[Collected data entries]
★ ★ ★ ★ ★
Lemma signals_always_wake_witness : exists s, wf_reachable False s /\
  signalled (state s) "wfi_2" "go" = true /\ ~ stuck (state s) "wfi_2" "go".
Proof.
  destruct (reached (operation any_entry) False healthy [create; driver listener; send] []) as (s & _ & Hr & Hs & Ho & _);
    [by auto 10 with sample.. | done |].
  exists s. split; [exact Hr|]. split; [rewrite Hs; vm_compute; reflexivity|]. exact (signals_always_wake s "wfi_2" "go" Hr Ho).
Defined.

Lemma lost_lease_is_fenced_witness : exists s : Sys Db Stmt Question Answer WfError,
  held (state s) "wfi_2" "lease_13" = false /\
  apply run (state s) (FinishInstance "wfi_2" "lease_13" "late" 2000) = state s.
Proof.
  destruct (reached (operation any_entry) True claim_lost claimed [ignore (pause "wfi_2")]) as (s & s' & Hr & Hs & _ & Hr' & Hs');
    [by auto 10 with sample | repeat constructor | done |].
  assert (H1 : held (state s) "wfi_2" "lease_13" = true) by (rewrite Hs; vm_compute; reflexivity).
  assert (H2 : held (state s') "wfi_2" "lease_13" = false) by (rewrite Hs'; vm_compute; reflexivity).
  destruct (lost_lease_is_fenced s s' s' "wfi_2" "lease_13" (FinishInstance "wfi_2" "lease_13" "late" 2000) Hr H1 Hr' H2 (rtc_refl _ _)) as [Hl He].
  exists s'. split; [exact Hl | exact (He eq_refl)].
Defined.

Lemma replaying_instance : exists i, instances replaying !! "wfi_2" = Some i /\ holds "lease_73" (life i) = true /\
  signals replaying !! "sig_33" = Some (mkSignal "wfi_2" "go" "p" (Some 1052) 1034) /\ signalled replaying "wfi_2" "go" = false.
Proof. vm_compute. eexists. repeat split; reflexivity. Qed.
★ ★ ★ ★ ★
### Work instruction:
Look through the records and copy every line that has the word "auto".

### Result for this exercise:
    [by auto 10 with sample.. | done |].
    [by auto 10 with sample | repeat constructor | done |].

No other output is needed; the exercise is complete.